[[ Supplied records, beginning ]]

(** X17 (an entry the server refuses stays for ever): in a queue with
    pairwise distinct ids whose calls go through POST /api/ai/analyze-skin,
    an entry whose payload has an empty MIME type or no image data is
    refused with "Invalid image data provided." whatever the model would
    answer, so the pass keeps it in the queue; it is posted again on every
    later pass. *)
Theorem refused_payload_stays_queued (ls : LocalStorage)
  (fetch : nat -> FetchOutcome) (r : QueuedAnalysisRequest) :
  NoDup (map id (loadQueue ls)) ->
  servedBy (loadQueue ls) fetch ->
  r ∈ loadQueue ls ->
  mimeType (payload r) = "" \/ base64ImageData (payload r) = "" ->
  (forall described analysed,
     replayCall true (payload r) described analysed
     = inl "Invalid image data provided.") /\
  r ∈ loadQueue (storage (processAnalysisQueue ls fetch)) /\
  payload r ∈ calls (processAnalysisQueue ls fetch).
Proof.
  intros Hnd Hserved Hin Hbad.
  assert (forall described analysed,
            replayCall true (payload r) described analysed
            = inl "Invalid image data provided.") as Hcall.
  { intros described analysed. unfold replayCall, Skin.analyzeSkin. simpl.
    destruct Hbad as [-> | ->]; simpl; [by rewrite orb_true_r | done]. }
  split; [exact Hcall|].
  destruct (processAnalysisQueue_distinct ls fetch Hnd) as (Hcalls & _ & Hq).
  rewrite Hq, Hcalls. split.
  - apply list_elem_of_lookup in Hin as [i Hi].
    apply (rejected_stays _ 0 i); [done|]. simpl.
    destruct (Hserved i r Hi) as (online & described & analysed & Hout).
    unfold succeeded.
    assert (exists m, replayCall online (payload r) described analysed = inl m)
      as [m Hm].
    { destruct online; [rewrite Hcall; eauto | by eexists]. }
    rewrite Hm in Hout. simpl in Hout. by injection Hout as <-.
  - by apply list_elem_of_fmap_2.
Qed.

Lemma refused_payload_stays_queued_witness :
  {| id := "req_1700000000000";
     payload := {| base64ImageData := "QQ=="; mimeType := ""; language := "en";
                   mcqAnswers := Some [] |};
     timestamp := 1700000000000 |}
  ∈ loadQueue
      (storage
         (processAnalysisQueue
            (queueAnalysisRequest emptyStorage
               {| base64ImageData := "QQ=="; mimeType := ""; language := "en";
                  mcqAnswers := Some [] |} 1700000000000 1700000000000)
            (fun _ => Rejected "Invalid image data provided."))).
Proof.
  destruct (refused_payload_stays_queued
              (queueAnalysisRequest emptyStorage
                 {| base64ImageData := "QQ=="; mimeType := ""; language := "en";
                    mcqAnswers := Some [] |} 1700000000000 1700000000000)
              (fun _ => Rejected "Invalid image data provided.")
              {| id := "req_1700000000000";
                 payload := {| base64ImageData := "QQ=="; mimeType := "";
                               language := "en"; mcqAnswers := Some [] |};
                 timestamp := 1700000000000 |}) as (_ & H & _).
  - vm_compute. apply NoDup_singleton.
  - intros i r Hi. exists true, (Returns None), (Returns None).
    destruct i as [|i]; [|done]. vm_compute in Hi. injection Hi as <-.
    reflexivity.
  - vm_compute. by left.
  - by left.
  - exact H.
Defined.

(** X18 (choosing an answer): a click on an answer selects it, unless it is
    the selected one, which the click clears; no other question changes. A
    second click on the same answer restores the record exactly when the
    question was unanswered or held that answer before the first click;
    otherwise the answer that was selected before is lost. *)
Theorem handleMcqAnswer_toggles (prev : gmap string string)
  (questionText answer : string) :
  (forall other, other <> questionText ->
     handleMcqAnswer prev questionText answer !! other = prev !! other) /\
  (handleMcqAnswer prev questionText answer !! questionText
   = if bool_decide (prev !! questionText = Some answer) then None else Some answer) /\
  (handleMcqAnswer (handleMcqAnswer prev questionText answer) questionText answer
   = prev
   <-> prev !! questionText = None \/ prev !! questionText = Some answer).
Proof.
  unfold handleMcqAnswer. split; [|split].
  - intros other Hne. case_bool_decide.
    + by rewrite lookup_delete_ne.
    + by rewrite lookup_insert_ne.
  - case_bool_decide.
    + apply lookup_delete_eq.
    + apply lookup_insert_eq.
  - destruct (decide (prev !! questionText = Some answer)) as [Hsel | Hnot].
    + rewrite (bool_decide_true _ Hsel). rewrite lookup_delete_eq.
      rewrite bool_decide_false by discriminate.
      rewrite insert_delete_eq. split; [auto|]. intros _. by apply insert_id.
    + rewrite (bool_decide_false _ Hnot). rewrite lookup_insert_eq.
      rewrite bool_decide_true by done. rewrite delete_insert_eq. split.
      * intros Heq. left.
        rewrite <- Heq. apply lookup_delete_eq.
      * intros [Hnone | Hsel]; [by apply delete_id | done].
Qed.

End ClientSide.

(** ** OTP login *)
Section OtpLogin.
Import Accounts.

Lemma sendOtp_mock (users : Users) (userName phone : string) (now : N)
  (mockOtp : string) (sms : SmsOutcome) :
  userName <> "" -> tenDigits phone = true ->
  sendOtp false users (Some userName) phone now mockOtp sms
  = (<[phone := {| name := userName; otp := Some mockOtp;
                   otpExpires := Some (now + 300000)%N |}]> users,
     {| httpStatus := 200;
        body := OtpMessage "OTP sent successfully (DEV MODE)" mockOtp |}).
Proof.
  intros Hname Hphone. unfold sendOtp. rewrite Hphone.
  assert (truthy userName = true) as Ht by (unfold truthy; by rewrite bool_decide_false).
  simpl. rewrite Ht. simpl. rewrite insert_insert_eq.
  unfold upsertName. by destruct (users !! phone).
Qed.

(** X19 (what a mock OTP opens): in mock mode, after send-otp accepted a
    name and a ten-digit phone at time [now], the account carries that name
    at once, and verify-otp for that phone answers: 400 "Invalid OTP." for
    any other code, leaving the code in place; 400 "Expired OTP." for the
    right code later than five minutes after [now], leaving it in place;
    and otherwise 200 with a seven-day token for that phone and the name,
    clearing the code. *)
Theorem otp_verification_outcomes (users : Users) (userName phone : string)
  (now : N) (mockOtp : string) (sms : SmsOutcome)
  (otp' : option string) (now' : N) (check : CheckOutcome) :
  userName <> "" -> tenDigits phone = true ->
  (otp' <> Some mockOtp ->
   verifyOtp false (sendOtp false users (Some userName) phone now mockOtp sms).1
     phone otp' now' check
   = ((sendOtp false users (Some userName) phone now mockOtp sms).1,
      {| httpStatus := 400; body := Message "Invalid OTP." |})) /\
  (otp' = Some mockOtp -> (now + 300000 < now')%N ->
   verifyOtp false (sendOtp false users (Some userName) phone now mockOtp sms).1
     phone otp' now' check
   = ((sendOtp false users (Some userName) phone now mockOtp sms).1,
      {| httpStatus := 400; body := Message "Expired OTP." |})) /\
  (otp' = Some mockOtp -> (now' <= now + 300000)%N ->
   verifyOtp false (sendOtp false users (Some userName) phone now mockOtp sms).1
     phone otp' now' check
   = (<[phone := {| name := userName; otp := None; otpExpires := None |}]> users,
      {| httpStatus := 200;
         body := Login {| claims := {| Accounts.phone := phone; isGuest := false |};
                          expiresIn := "7d" |} userName phone |})).
Proof.
  intros Hname Hphone. rewrite (sendOtp_mock users userName phone now mockOtp sms) by done.
  cbn [fst]. unfold verifyOtp. rewrite lookup_insert_eq. simpl.
  split; [|split].
  - intros Hne. rewrite bool_decide_true; [done|]. congruence.
  - intros -> Hlate. rewrite bool_decide_false by (intros H; by apply H).
    assert ((now + 300000 <? now')%N = true) as -> by (by apply N.ltb_lt).
    done.
  - intros -> Hearly. rewrite bool_decide_false by (intros H; by apply H).
    assert ((now + 300000 <? now')%N = false) as -> by (apply N.ltb_ge; lia).
    unfold login. rewrite insert_insert_eq, lookup_insert_eq. done.
Qed.

Lemma otp_verification_outcomes_witness :
  httpStatus
    (verifyOtp false
       (sendOtp false ∅ (Some "Asha") "9876543210" 1700000000000 "482913" SmsSent).1
       "9876543210" (Some "482913") 1700000120000 (CheckStatus "")).2
  = 200%N.
Proof.
  destruct (otp_verification_outcomes ∅ "Asha" "9876543210" 1700000000000 "482913"
              SmsSent (Some "482913") 1700000120000 (CheckStatus ""))
    as (_ & _ & H); [discriminate | reflexivity |].
  rewrite H; [reflexivity | reflexivity | lia].
Defined.

(** X20 (a mock OTP works once): in mock mode, once verify-otp has answered
    200 for a phone, every further verify-otp for that phone answers 400 and
    changes nothing, whatever code is sent (also none) and whenever, until
    send-otp stores a new code. *)
Theorem otp_is_single_use (users : Users) (phone : string) (otp : option string)
  (now : N) (check : CheckOutcome) (users' : Users) (r : Response)
  (otp2 : option string) (now2 : N) (check2 : CheckOutcome) :
  verifyOtp false users phone otp now check = (users', r) ->
  httpStatus r = 200%N ->
  (verifyOtp false users' phone otp2 now2 check2).1 = users' /\
  httpStatus (verifyOtp false users' phone otp2 now2 check2).2 = 400%N.
Proof.
  unfold verifyOtp at 1.
  destruct (users !! phone) as [user|]; [|by intros [= <- <-]].
  case_bool_decide; [by intros [= <- <-]|].
  destruct (match otpExpires user with
            | Some expires => (expires <? now)%N
            | None => true
            end); [by intros [= <- <-]|].
  unfold login. rewrite lookup_insert_eq. intros [= <- <-] _.
  unfold verifyOtp. rewrite lookup_insert_eq. simpl.
  case_bool_decide; done.
Qed.

Lemma otp_is_single_use_witness :
  (verifyOtp false
     (verifyOtp false
        (sendOtp false ∅ (Some "Asha") "9876543210" 1700000000000 "482913" SmsSent).1
        "9876543210" (Some "482913") 1700000120000 (CheckStatus "")).1
     "9876543210" (Some "482913") 1700000130000 (CheckStatus "")).1
  = (verifyOtp false
       (sendOtp false ∅ (Some "Asha") "9876543210" 1700000000000 "482913" SmsSent).1
       "9876543210" (Some "482913") 1700000120000 (CheckStatus "")).1 /\
  httpStatus
    (verifyOtp false
       (verifyOtp false
          (sendOtp false ∅ (Some "Asha") "9876543210" 1700000000000 "482913" SmsSent).1
          "9876543210" (Some "482913") 1700000120000 (CheckStatus "")).1
       "9876543210" (Some "482913") 1700000130000 (CheckStatus "")).2
  = 400%N.
Proof.
  eapply otp_is_single_use.
  - apply surjective_pairing.
  - vm_compute. reflexivity.
Defined.

End OtpLogin.

(** ** Bookings *)
Section BookingOwnership.
Import Bookings.

Implicit Types (bookings : Collection) (matches : IBooking -> bool).

Lemma deleteOne_spec matches bookings :
  (deleteOne matches bookings = (bookings, 0%nat) /\
   Forall (fun b => matches b = false) bookings)
  \/
  (exists l1 b l2,
     bookings = l1 ++ b :: l2 /\
     Forall (fun b => matches b = false) l1 /\
     matches b = true /\
     deleteOne matches bookings = (l1 ++ l2, 1%nat)).
Proof.
  induction bookings as [|b rest IH]; [left; by split|].
  cbn [deleteOne]. destruct (matches b) eqn:Hb.
  - right. exists [], b, rest. by repeat split.
  - destruct IH as [[-> Hall] | (l1 & b' & l2 & -> & Hall & Hb' & ->)].
    + left. split; [done|]. by constructor.
    + right. exists (b :: l1), b', l2. repeat split; [by constructor | done].
Qed.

[[ Supplied records, end ]]

Among the lines of the data, which ones contain the word "otherwise"? Show them.

    otherwise the answer that was selected before is lost. *)
    and otherwise 200 with a seven-day token for that phone and the name,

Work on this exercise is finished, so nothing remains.